Problem requirements:
Output only the lines below that start at the line containing "let! k2 := MajorityKey" and end at the line containing "else recover_from_pairs (DistinctPairs", with both ends kept.

Data provided START

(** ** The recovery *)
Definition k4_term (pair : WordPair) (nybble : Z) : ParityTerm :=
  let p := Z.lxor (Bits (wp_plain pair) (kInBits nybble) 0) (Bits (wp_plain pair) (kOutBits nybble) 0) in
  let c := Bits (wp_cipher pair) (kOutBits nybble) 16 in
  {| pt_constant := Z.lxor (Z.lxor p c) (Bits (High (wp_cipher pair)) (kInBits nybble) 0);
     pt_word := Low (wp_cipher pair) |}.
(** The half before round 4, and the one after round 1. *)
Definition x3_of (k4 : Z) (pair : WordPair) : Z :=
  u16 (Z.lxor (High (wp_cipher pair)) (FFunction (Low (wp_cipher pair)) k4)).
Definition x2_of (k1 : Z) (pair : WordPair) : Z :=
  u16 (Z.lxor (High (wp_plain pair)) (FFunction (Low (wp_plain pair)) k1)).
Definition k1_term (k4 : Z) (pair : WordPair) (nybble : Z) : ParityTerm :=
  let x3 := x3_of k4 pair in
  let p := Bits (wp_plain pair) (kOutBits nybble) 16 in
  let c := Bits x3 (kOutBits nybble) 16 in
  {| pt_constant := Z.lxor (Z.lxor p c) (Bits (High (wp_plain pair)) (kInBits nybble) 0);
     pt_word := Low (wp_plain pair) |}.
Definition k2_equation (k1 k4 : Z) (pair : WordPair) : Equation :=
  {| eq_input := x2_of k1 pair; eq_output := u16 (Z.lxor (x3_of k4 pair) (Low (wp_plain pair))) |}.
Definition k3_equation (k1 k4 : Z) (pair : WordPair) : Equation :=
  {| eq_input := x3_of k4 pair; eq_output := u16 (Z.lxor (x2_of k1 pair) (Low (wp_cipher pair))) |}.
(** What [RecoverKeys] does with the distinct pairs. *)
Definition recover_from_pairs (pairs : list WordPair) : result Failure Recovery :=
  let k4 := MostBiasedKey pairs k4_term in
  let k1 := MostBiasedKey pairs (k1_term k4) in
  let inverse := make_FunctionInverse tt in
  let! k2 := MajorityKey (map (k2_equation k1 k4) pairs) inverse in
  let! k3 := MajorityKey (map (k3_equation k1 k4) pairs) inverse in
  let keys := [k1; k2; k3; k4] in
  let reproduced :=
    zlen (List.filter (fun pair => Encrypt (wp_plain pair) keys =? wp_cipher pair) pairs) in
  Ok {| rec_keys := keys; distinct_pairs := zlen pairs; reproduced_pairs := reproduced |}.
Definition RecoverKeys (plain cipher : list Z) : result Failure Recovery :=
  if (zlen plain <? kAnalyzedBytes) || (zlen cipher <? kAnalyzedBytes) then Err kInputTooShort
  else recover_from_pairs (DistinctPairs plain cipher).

Data provided END
Data provided START

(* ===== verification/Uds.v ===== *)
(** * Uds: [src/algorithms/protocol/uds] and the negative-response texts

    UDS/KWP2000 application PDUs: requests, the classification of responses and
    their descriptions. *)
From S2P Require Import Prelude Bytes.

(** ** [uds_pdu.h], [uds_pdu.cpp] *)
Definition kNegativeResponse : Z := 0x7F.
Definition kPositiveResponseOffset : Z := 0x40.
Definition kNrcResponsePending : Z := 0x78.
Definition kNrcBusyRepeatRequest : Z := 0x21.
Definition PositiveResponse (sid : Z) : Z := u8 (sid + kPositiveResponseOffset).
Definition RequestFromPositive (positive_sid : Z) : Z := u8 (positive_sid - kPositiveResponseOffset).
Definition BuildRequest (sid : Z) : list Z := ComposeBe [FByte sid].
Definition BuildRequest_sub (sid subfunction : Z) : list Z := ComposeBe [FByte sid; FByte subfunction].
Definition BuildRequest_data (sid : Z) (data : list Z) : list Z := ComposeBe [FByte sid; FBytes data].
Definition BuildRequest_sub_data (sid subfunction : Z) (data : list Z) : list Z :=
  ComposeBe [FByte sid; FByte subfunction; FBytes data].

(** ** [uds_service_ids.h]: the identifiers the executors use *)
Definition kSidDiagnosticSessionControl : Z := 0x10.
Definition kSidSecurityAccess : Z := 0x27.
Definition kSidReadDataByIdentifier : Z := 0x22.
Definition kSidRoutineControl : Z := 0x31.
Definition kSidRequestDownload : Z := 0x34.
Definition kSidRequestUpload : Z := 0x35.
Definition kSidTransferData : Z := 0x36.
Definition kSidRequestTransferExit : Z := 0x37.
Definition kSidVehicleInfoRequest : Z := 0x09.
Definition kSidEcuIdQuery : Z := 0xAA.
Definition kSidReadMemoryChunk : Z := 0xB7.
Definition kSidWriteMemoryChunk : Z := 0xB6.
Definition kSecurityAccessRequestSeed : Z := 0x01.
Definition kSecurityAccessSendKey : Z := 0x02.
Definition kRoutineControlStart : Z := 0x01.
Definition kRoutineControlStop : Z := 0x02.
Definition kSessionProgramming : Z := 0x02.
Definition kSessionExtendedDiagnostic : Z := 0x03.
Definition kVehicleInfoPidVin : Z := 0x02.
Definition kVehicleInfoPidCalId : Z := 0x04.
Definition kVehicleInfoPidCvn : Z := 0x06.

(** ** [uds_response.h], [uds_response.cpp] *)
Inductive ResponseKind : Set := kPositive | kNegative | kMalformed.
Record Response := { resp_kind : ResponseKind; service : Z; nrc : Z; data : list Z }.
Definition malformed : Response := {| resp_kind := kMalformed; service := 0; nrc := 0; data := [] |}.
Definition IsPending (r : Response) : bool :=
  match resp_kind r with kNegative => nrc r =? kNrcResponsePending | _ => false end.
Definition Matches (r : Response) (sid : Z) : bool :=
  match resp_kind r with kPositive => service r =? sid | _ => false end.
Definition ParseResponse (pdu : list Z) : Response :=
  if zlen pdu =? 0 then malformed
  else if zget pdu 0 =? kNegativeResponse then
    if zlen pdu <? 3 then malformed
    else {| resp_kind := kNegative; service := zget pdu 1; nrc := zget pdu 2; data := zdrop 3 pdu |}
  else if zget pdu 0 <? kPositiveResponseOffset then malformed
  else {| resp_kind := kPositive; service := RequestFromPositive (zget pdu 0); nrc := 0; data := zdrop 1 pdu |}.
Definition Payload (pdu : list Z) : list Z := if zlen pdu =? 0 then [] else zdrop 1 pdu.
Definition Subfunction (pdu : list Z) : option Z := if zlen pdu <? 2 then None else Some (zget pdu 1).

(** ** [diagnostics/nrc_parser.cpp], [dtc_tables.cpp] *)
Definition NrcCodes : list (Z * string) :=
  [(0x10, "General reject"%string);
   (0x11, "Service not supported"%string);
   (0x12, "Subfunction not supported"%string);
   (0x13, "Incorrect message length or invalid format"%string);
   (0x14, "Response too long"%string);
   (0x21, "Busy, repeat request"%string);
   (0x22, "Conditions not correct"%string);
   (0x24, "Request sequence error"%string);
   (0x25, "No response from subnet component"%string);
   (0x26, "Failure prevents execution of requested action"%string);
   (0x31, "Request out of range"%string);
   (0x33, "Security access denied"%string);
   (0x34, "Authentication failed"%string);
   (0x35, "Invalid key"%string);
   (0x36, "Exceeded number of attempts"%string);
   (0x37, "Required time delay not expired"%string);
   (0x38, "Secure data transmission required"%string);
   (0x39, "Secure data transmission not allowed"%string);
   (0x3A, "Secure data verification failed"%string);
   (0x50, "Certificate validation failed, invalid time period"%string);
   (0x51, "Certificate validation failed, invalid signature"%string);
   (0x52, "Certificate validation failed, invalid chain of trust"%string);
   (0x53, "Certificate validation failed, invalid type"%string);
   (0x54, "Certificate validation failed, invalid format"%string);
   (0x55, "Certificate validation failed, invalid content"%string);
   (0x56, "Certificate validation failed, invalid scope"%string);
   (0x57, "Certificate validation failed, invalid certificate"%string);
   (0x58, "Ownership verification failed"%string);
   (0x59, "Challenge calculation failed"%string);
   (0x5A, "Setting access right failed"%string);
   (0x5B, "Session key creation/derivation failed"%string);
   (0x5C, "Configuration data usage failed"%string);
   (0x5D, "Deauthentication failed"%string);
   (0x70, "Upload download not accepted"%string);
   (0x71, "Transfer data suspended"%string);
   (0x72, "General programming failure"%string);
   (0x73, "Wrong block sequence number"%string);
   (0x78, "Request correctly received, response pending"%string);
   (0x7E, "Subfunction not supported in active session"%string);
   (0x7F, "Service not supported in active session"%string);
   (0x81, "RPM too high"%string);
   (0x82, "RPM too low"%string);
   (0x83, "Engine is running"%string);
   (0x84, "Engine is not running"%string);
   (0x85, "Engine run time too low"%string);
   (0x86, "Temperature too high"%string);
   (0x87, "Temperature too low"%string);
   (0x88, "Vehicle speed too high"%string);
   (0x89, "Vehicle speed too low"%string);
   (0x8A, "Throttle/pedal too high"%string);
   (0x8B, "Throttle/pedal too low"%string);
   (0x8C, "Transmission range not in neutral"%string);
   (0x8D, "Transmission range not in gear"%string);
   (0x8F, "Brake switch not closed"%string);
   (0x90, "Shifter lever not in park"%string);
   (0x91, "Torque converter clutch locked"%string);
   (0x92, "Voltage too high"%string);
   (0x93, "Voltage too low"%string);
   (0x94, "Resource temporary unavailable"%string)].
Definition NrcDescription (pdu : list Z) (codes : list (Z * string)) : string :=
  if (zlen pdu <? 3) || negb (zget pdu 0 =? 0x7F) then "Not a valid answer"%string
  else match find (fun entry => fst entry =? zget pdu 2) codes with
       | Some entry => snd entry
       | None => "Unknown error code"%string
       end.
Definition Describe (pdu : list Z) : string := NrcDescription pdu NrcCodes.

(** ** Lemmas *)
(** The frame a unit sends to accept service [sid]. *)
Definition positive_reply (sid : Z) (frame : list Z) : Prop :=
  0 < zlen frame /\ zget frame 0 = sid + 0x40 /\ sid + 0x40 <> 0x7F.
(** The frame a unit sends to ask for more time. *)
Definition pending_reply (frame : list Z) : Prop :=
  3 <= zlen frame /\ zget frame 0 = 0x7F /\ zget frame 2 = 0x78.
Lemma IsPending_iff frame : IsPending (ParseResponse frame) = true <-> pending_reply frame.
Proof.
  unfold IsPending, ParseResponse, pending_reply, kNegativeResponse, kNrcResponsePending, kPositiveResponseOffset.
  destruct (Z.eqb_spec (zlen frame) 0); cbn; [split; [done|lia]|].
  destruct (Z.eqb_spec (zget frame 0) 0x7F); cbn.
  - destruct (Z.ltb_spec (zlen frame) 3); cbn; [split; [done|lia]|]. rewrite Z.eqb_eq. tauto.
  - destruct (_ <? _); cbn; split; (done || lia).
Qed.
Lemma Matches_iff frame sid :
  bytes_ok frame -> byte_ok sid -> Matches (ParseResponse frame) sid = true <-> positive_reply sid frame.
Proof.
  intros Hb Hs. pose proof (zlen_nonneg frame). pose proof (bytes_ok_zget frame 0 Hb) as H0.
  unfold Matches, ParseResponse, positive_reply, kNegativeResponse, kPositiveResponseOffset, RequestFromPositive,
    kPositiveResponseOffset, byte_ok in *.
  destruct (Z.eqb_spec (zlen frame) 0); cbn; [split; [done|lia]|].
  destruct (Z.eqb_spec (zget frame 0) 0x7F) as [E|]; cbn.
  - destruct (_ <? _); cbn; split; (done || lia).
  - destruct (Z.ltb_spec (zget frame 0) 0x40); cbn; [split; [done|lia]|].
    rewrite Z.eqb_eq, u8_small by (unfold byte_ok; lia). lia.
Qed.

Data provided END

Your response:
  let! k2 := MajorityKey (map (k2_equation k1 k4) pairs) inverse in
  let! k3 := MajorityKey (map (k3_equation k1 k4) pairs) inverse in
  let keys := [k1; k2; k3; k4] in
  let reproduced :=
    zlen (List.filter (fun pair => Encrypt (wp_plain pair) keys =? wp_cipher pair) pairs) in
  Ok {| rec_keys := keys; distinct_pairs := zlen pairs; reproduced_pairs := reproduced |}.
Definition RecoverKeys (plain cipher : list Z) : result Failure Recovery :=
  if (zlen plain <? kAnalyzedBytes) || (zlen cipher <? kAnalyzedBytes) then Err kInputTooShort
  else recover_from_pairs (DistinctPairs plain cipher).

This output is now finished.